Gov. Andrew Cuomo came into office promising the most transparent administration in history. Without question, Cuomo failed miserably in achieving his transparency goal. Cuomo ruled by fear and intimidation behind closed doors.
In order for you to achieve a new era of transparency, you must rid yourself of appointees selected through Cuomo’s flawed way of doing public business. Several Cuomo appointees have recently resigned from their positions. The same house cleaning needs to occur at the Committee on Open Government.
It should not be forgotten how Shoshanah Bewlay was selected as the executive director of the Committee on Open Government — through a closed-door process that kept the public and members of the committee in the dark.
Prior to being selected as executive director, Bewlay — as an attorney and the Freedom of Information Law appeals officer for the state’s information technology services office — ruled against the Albany Times Union newspaper on all 10 of the FOIL appeals she decided.
As executive director, Bewlay refused to render an opinion regarding Cuomo not releasing information for his $5 million book deal requested through a FOIL. The reason given by Bewlay was that courts have not ruled on the issue. The committee has rendered many opinions on issues that courts have not ruled on, but Bewlay — as a Cuomo appointee — chose to dodge Cuomo’s denial of a FOIL request.
Also troubling is that Bewlay and the state employees on the committee do not support allowing the public to speak at Committee on Open Government meetings. The fact that public participation at committee meetings is even a debate is amazing. The committee should serve as a model for other public bodies to follow.
It is hard to believe that Bewlay was the best person available to serve as the executive director of the Committee on Open Government. The process used to hire Bewlay was flawed, and you should direct the undertaking of a new search for the executive director position, done in a transparent way, and not through the typical Cuomo closed-door process.

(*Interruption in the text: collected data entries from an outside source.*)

(* ===== verification/SessionMemory.v ===== *)
(** * The objects of a session in memory

    [processRequest], [processEvent] and [processResponse] of [src/session.cpp] put the
    value they deserialize in storage of its own, [new uint8_t[typeinfo->size()]], through
    the virtual functions of [TypeInfo] ([BasicTypeInfo] of [include/dap/typeof.h]); the
    payload destructs and deletes it. [Session.v] has the values only. Here the same
    functions work on addresses, every use of an object that is not there is undefined,
    and the refinement between the two models is the memory safety of the session.

    An address is the number of a block. The storage that members of an object own is
    that of the object; the layout [sizeof] is a parameter. *)
From Stdlib Require Import ZArith Lia.
From stdpp Require Import base list strings gmap.
From S2P Require Import Prelude IO ContentStream Monitor Chan SMap Types Serialization Json Backend.
From S2P Require Import Nlohmann ReferenceJson Protocol Session SessionProps.
Import NlohmannDeserializerFacts NlohmannSerializerFacts.

Module Memory.

(** A block: storage without an object, with an object of a type, or deleted. *)
Inductive block := Raw (size : Z) | Object (size : Z) (t : ty) (v : value) | Freed.

(** [lost]: the objects whose storage was deleted before their destructor ran. *)
Record mem := Mem { blocks : list block; lost : nat }.

Definition empty : mem := Mem [] 0.

Definition set_block (a : nat) (b : block) (m : mem) : mem := Mem (<[a := b]> m.(blocks)) m.(lost).

(** [new uint8_t[size]] *)
Definition new_array (size : Z) (m : mem) : nat * mem := (length m.(blocks), Mem (m.(blocks) ++ [Raw size]) m.(lost)).

(** [delete[] data] *)
Definition delete_array (a : nat) (m : mem) : outcome mem :=
  match m.(blocks) !! a with
  | Some (Raw _) => Ret (set_block a Freed m)
  | Some (Object _ _ _) => Ret (Mem (<[a := Freed]> m.(blocks)) (S m.(lost)))
  | _ => Undefined
  end.

(** ** [BasicTypeInfo<T>] *)
Section TypeInfo.
Context (sizeof : ty -> Z) (env : schema) (fuel : nat).

Definition size (t : ty) : Z := sizeof t.

(** [new (ptr) T(v)]: the storage is large enough and holds no object. *)
Definition construct_with (t : ty) (a : nat) (v : value) (m : mem) : outcome mem :=
  match m.(blocks) !! a with
  | Some (Raw n) => if sizeof t <=? n then Ret (set_block a (Object n t v) m) else Undefined
  | _ => Undefined
  end.

Definition construct (t : ty) (a : nat) (m : mem) : outcome mem :=
  v ← Types.construct env fuel t; construct_with t a v m.
(* ===== verification/Debugger.v ===== *)
(** * The example debugger ([examples/hello_debugger.cpp])

    The classes [Debugger], which steps through a synthetic file of seven lines, and
    [Event], a latch. Their methods run on the threads of a session and of [main], so
    both are monitors ([Monitor.v]); the handler of the debugger's events is called
    after the mutex is released, and what it is called with is part of the result. *)
From Stdlib Require Import ZArith Lia.
From stdpp Require Import base list gmap.
From S2P Require Import Prelude Monitor.

Definition numSourceLines : Z := 7.

Module Debugger.
Inductive event := BreakpointHit | Stepped | Paused.

(** [breakpoints] is an [unordered_set]: its elements, each once. *)
Record t := mk { line : Z; breakpoints : list Z }.

Definition create : t := mk 1 [].

Definition set_line (l : Z) (d : t) : t := mk l d.(breakpoints).

(** The loop of [run], with [n] turns left. *)
Fixpoint run_loop (n : nat) (i : Z) (d : t) : option event * t :=
  match n with
  | O => (None, d)
  | S n =>
    let l := Z.rem (d.(line) + i) numSourceLines + 1 in
    if bool_decide (l ∈ d.(breakpoints)) then (Some BreakpointHit, set_line l d)
    else run_loop n (i + 1) d
  end.

Definition run (d : t) : option event * t := run_loop (Z.to_nat numSourceLines) 0 d.

(** [pause] takes no lock and changes nothing. *)
Definition pause (d : t) : option event * t := (Some Paused, d).

Definition currentLine (d : t) : Z := d.(line).

Definition stepForward (d : t) : option event * t :=
  (Some Stepped, set_line (Z.rem d.(line) numSourceLines + 1) d).

Definition clearBreakpoints (d : t) : t := mk d.(line) [].

Definition addBreakpoint (l : Z) (d : t) : t :=
  if bool_decide (l ∈ d.(breakpoints)) then d else mk d.(line) (l :: d.(breakpoints)).

Inductive op := Run | Pause | CurrentLine | StepForward | ClearBreakpoints | AddBreakpoint (l : Z).

Inductive res := Fires (e : option event) | Line (l : Z) | Done.

#[global] Instance Debugger_Monitor : Monitor t op res := {
  mon_ready _ _ := true;
  mon_run o d :=
    match o with
    | Run => let '(e, d) := run d in (d, false, inl (Fires e))
    | Pause => let '(e, d) := pause d in (d, false, inl (Fires e))
    | CurrentLine => (d, false, inl (Line (currentLine d)))
    | StepForward => let '(e, d) := stepForward d in (d, false, inl (Fires e))
    | ClearBreakpoints => (clearBreakpoints d, false, inl Done)
    | AddBreakpoint l => (addBreakpoint l d, false, inl Done)
    end;
  mon_timeout _ _ := None
}.

(** ** Lines in cyclic order *)

(** The line [n] steps after [l]. *)
Definition line_after (l n : Z) : Z := (l - 1 + n) mod numSourceLines + 1.

Definition line_ok (d : t) : Prop := 1 <= d.(line) <= numSourceLines.

Lemma line_after_range l n : 1 <= line_after l n <= numSourceLines.
Proof. unfold line_after, numSourceLines. pose proof (Z.mod_pos_bound (l - 1 + n) 7). lia. Qed.

Lemma rem_line_after l i : 1 <= l -> 0 <= i -> Z.rem (l + i) numSourceLines + 1 = line_after l (i + 1).
Proof.
  intros Hl Hi. unfold line_after, numSourceLines. rewrite Z.rem_mod_nonneg by lia. do 2 f_equal. lia.
Qed.

(** What the loop has left to look at: the lines [i + 1 .. i + n] steps on. *)
Lemma run_loop_spec n i d :
  line_ok d -> 0 <= i ->
  (exists k, i < k <= i + Z.of_nat n /\ line_after d.(line) k ∈ d.(breakpoints) /\
    (forall m, i < m < k -> line_after d.(line) m ∉ d.(breakpoints)) /\
    run_loop n i d = (Some BreakpointHit, set_line (line_after d.(line) k) d)) \/
  (forall m, i < m <= i + Z.of_nat n -> line_after d.(line) m ∉ d.(breakpoints)) /\ run_loop n i d = (None, d).
Proof.
  intros Hd. revert i. induction n as [|n IH]; intros i Hi; cbn [run_loop].
  { right. split; [lia|done]. }
  destruct Hd as [Hl Hu]. rewrite rem_line_after by lia. case_bool_decide as Hb.
  { left. exists (i + 1). split_and!; [lia..|done| |done]. lia. }
  destruct (IH (i + 1)) as [(k & Hk & Hin & Hbefore & ->)|[Hnone ->]]; [lia|left|right].
  - exists k. split_and!; [lia..|done| |done]. intros m Hm. destruct (decide (m = i + 1)) as [->|]; [done|].
    apply Hbefore. lia.
  - split; [|done]. intros m Hm. destruct (decide (m = i + 1)) as [->|]; [done|]. apply Hnone. lia.
Qed.

Lemma run_ok d e d' : line_ok d -> run d = (e, d') -> line_ok d'.
Proof.
  intros Hd. unfold run. destruct (run_loop_spec (Z.to_nat numSourceLines) 0 d Hd) as [(k & _ & _ & _ & ->)|[_ ->]];
    [done|intros [= <- <-]..]; [|done]. apply line_after_range.
Qed.

Lemma stepForward_line d : line_ok d -> (stepForward d).2 = set_line (line_after d.(line) 1) d.
Proof.
  intros [Hl Hu]. unfold stepForward. cbn. f_equal. rewrite <-(rem_line_after _ 0) by lia. by rewrite Z.add_0_r.
Qed.

Lemma stepForward_ok d : line_ok d -> line_ok (stepForward d).2.
Proof. intros Hd. rewrite stepForward_line by done. apply line_after_range. Qed.

Lemma addBreakpoint_line l d : (addBreakpoint l d).(line) = d.(line).
Proof. unfold addBreakpoint. by case_bool_decide. Qed.

Lemma addBreakpoint_in l d k : k ∈ (addBreakpoint l d).(breakpoints) <-> k = l \/ k ∈ d.(breakpoints).
Proof.
  unfold addBreakpoint. case_bool_decide; cbn; [|by rewrite elem_of_cons].
  split; [by right|]. by intros [->|?].
Qed.

Lemma atomic_line (d : t) tr d' : atomic d tr d' -> line_ok d -> line_ok d'.
Proof.
  induction 1 as [d|d d2 d3 tr t o n r _ IH _ Hrun]; intros Hd; [done|]. specialize (IH Hd).
  destruct o; cbn -[run stepForward] in Hrun; simplify_eq; try done.
  - destruct (run d2) eqn:E. simplify_eq. exact (run_ok _ _ _ IH E).
  - destruct (stepForward d2) as [e d0] eqn:E. simplify_eq. pose proof (stepForward_ok d2 IH) as H. by rewrite E in H.
  - unfold line_ok. rewrite addBreakpoint_line. exact IH.
Qed.
End Debugger.

Module Event.
(** [fired]. *)
Definition t : Type := bool.

Definition create : t := false.

Definition fire (e : t) : t := true.

Inductive op := Wait | Fire.

#[global] Instance Event_Monitor : Monitor t op () := {
  mon_ready o e := match o with Wait => e | Fire => true end;
  mon_run o e := match o with Wait => (e, false, inl ()) | Fire => (fire e, true, inl ()) end;
  mon_timeout _ _ := None
}.

#[global] Instance Event_Notifies : Notifies Event_Monitor.
Proof. intros [] [] e e' n r Hf Hr Ht; cbn in *; simplify_eq; try done; congruence. Qed.

Definition has_fired (tr : list (@Monitor.event op ())) : bool :=
  existsb (fun e => match e with (_, Fire, _) => true | _ => false end) tr.

Lemma atomic_fired tr e : atomic (create : t) tr e -> e = has_fired tr.
Proof.
  remember (create : t) as e0 eqn:E0. induction 1 as [e|e e2 e3 tr t o n r _ IH _ Hrun]; subst; [done|].
  specialize (IH eq_refl). unfold has_fired in *. rewrite existsb_app. cbn.
  destruct o; cbn in Hrun; simplify_eq/=; [by rewrite !orb_false_r|by rewrite orb_true_r].
Qed.
End Event.

Module DebuggerProps.
Import Debugger.

(** Running the debugger stops at the next breakpoint: in every interleaving of the
    threads the current line is one of the seven of the file; from there [run] goes to the
    nearest line in cyclic order that has a breakpoint, the current one last, and fires
    [BreakpointHit]; without a breakpoint in the file it changes nothing and fires
    nothing; a step goes to the next line, and to the first after the last. *)
Theorem debugger_stops_at_next tr (c : Monitor.config Debugger.t op res) :
  Monitor.run (Config create ∅) tr c ->
  let d := c.(shared) in
  1 <= d.(line) <= numSourceLines /\
  ((exists k, 0 < k <= numSourceLines /\ line_after d.(line) k ∈ d.(breakpoints) /\
     (forall m, 0 < m < k -> line_after d.(line) m ∉ d.(breakpoints)) /\
     run d = (Some BreakpointHit, set_line (line_after d.(line) k) d)) \/
   (forall l, 1 <= l <= numSourceLines -> l ∉ d.(breakpoints)) /\ run d = (None, d)) /\
  stepForward d = (Some Stepped, set_line (if d.(line) =? numSourceLines then 1 else d.(line) + 1) d).
Proof.
  intros Hr%run_atomic d. assert (Hd : line_ok d) by by apply (atomic_line _ _ _ Hr).
  clearbody d. clear Hr. split; [done|]. split.
  - destruct (run_loop_spec (Z.to_nat numSourceLines) 0 d Hd) as [(k & Hk & ?)|[Hn ?]]; [done|left|right].
    + exists k. split; [lia|done].
    + split; [|done]. intros l Hl. unfold line_ok, numSourceLines in *.
      assert (El : l = line_after (line d) ((l - line d - 1) mod 7 + 1)).
      { unfold line_after, numSourceLines. replace (line d - 1 + ((l - line d - 1) mod 7 + 1))
          with (line d + (l - line d - 1) mod 7) by lia.
        rewrite Zplus_mod_idemp_r. replace (line d + (l - line d - 1)) with (l - 1) by lia.
        rewrite Z.mod_small by lia. lia. }
      rewrite El. apply Hn. pose proof (Z.mod_pos_bound (l - line d - 1) 7). lia.
  - pose proof (stepForward_line d Hd) as Hs. rewrite (surjective_pairing (stepForward d)), Hs. do 2 f_equal.
    unfold line_after, line_ok, numSourceLines in *. destruct (Z.eqb_spec (line d) 7) as [->|]; [done|].
    rewrite Z.mod_small by lia. lia.
Qed.

(** Breakpoints on lines 2 and 6; the debugger is at line 2. *)
Definition at_two : Monitor.config Debugger.t op res :=
  Config (mk 2 [6; 2]) (<[1%nat := Returned (Fires (Some BreakpointHit))]> (<[1%nat := Running Run]>
    (<[1%nat := Returned Done]> (<[1%nat := Running (AddBreakpoint 6)]>
      (<[1%nat := Returned Done]> (<[1%nat := Running (AddBreakpoint 2)]> ∅)))))).

Definition at_two_trace : list (@Monitor.event op res) :=
  [(1%nat, AddBreakpoint 2, inl Done); (1%nat, AddBreakpoint 6, inl Done); (1%nat, Run, inl (Fires (Some BreakpointHit)))].

(** One thread calls an operation that does not wait. *)
Lemma call_run (c : Monitor.config Debugger.t op res) tr s ts o s' r :
  Monitor.run c tr (Config s ts) ->
  match ts !! 1%nat with None | Some (Returned _) => True | _ => False end -> mon_run o s = (s', false, inl r) ->
  Monitor.run c (tr ++ [(1%nat, o, inl r)]) (Config s' (<[1%nat := Returned r]> (<[1%nat := Running o]> ts))).
Proof.
  intros Hr Hts Ho. eapply run_step.
  - rewrite <-(app_nil_r tr). eapply run_step; [exact Hr|]. by apply step_call.
  - eapply (step_run s _ 1%nat o s' false (inl r)); [by rewrite lookup_insert_eq|done|done].
Qed.

Lemma at_two_run : Monitor.run (Config create ∅) at_two_trace at_two.
Proof.
  apply (call_run (Config create ∅) [(1%nat, AddBreakpoint 2, inl Done); (1%nat, AddBreakpoint 6, inl Done)]
    (mk 1 [6; 2])); [|by rewrite lookup_insert_eq|reflexivity].
  apply (call_run (Config create ∅) [(1%nat, AddBreakpoint 2, inl Done)] (mk 1 [2]));
    [|by rewrite lookup_insert_eq|reflexivity].
  apply (call_run (Config create ∅) [] create); [constructor|done|reflexivity].
Qed.

Lemma debugger_stops_at_next_witness : 1 <= at_two.(shared).(line) <= numSourceLines /\
  run at_two.(shared) = (Some BreakpointHit, mk 6 [6; 2]).
Proof.
  destruct (debugger_stops_at_next at_two_trace at_two at_two_run) as (Hl & _ & _).
  split; [exact Hl|vm_compute; reflexivity].
Defined.

(** A latch loses no waiter: a [wait] returns only after a [fire], and after a [fire]
    no thread sleeps in [wait]. *)
Theorem event_wakes_waiters t tr (c : Monitor.config Event.t Event.op ()) o :
  Monitor.run (Config Event.create ∅) tr c ->
  c.(shared) = Event.has_fired tr /\
  (Event.has_fired tr = true -> c.(threads) !! t <> Some (Asleep o)).
Proof.
  intros Hr. pose proof (Event.atomic_fired _ _ (run_atomic _ _ _ Hr)) as Hf. split; [done|].
  intros Hh Ha. pose proof (reachable_settled _ _ _ Hr t o Ha) as Hs. rewrite Hf, Hh in Hs. by destruct o.
Qed.
End DebuggerProps.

The structure of the Committee on Open Government is outdated, and in need of reform. The committee’s board consists of 11 members as follows:
• Lieutenant governor or their delegate
• Secretary of state or their delegate
• General services commissioner or their delegate
• Budget director or their delegate
• Five appointments by the governor — two of whom have been representatives of the news media, one of whom shall be a representative of local government who is serving as an elected official
• One appointment by the senate majority leader
• One appointment by the Assembly Speaker
Nine of the 11 positions on the committee are controlled by the governor. Other statewide officials — such as the state comptroller and the attorney general — do not have any appointments.
The wrong people are at the table, and as such, the number of governor appointments and state employees should be reduced and replaced with appointments by the comptroller, attorney general, media, Association of Town Clerks, Association of Counties, and open government advocacy groups.
The committee also should be empowered to designate a board chair and to hire an executive director so that it can operate independently and not be beholden to the governor.
The state’s lack of commitment to open government is clear when the resources provided to the committee is compared to other organizations. The committee has a staff of three employees compared to 92 at the inspector general’s office, 50 at the Joint Commission on Public Ethics, and 11 with the authorities budget office.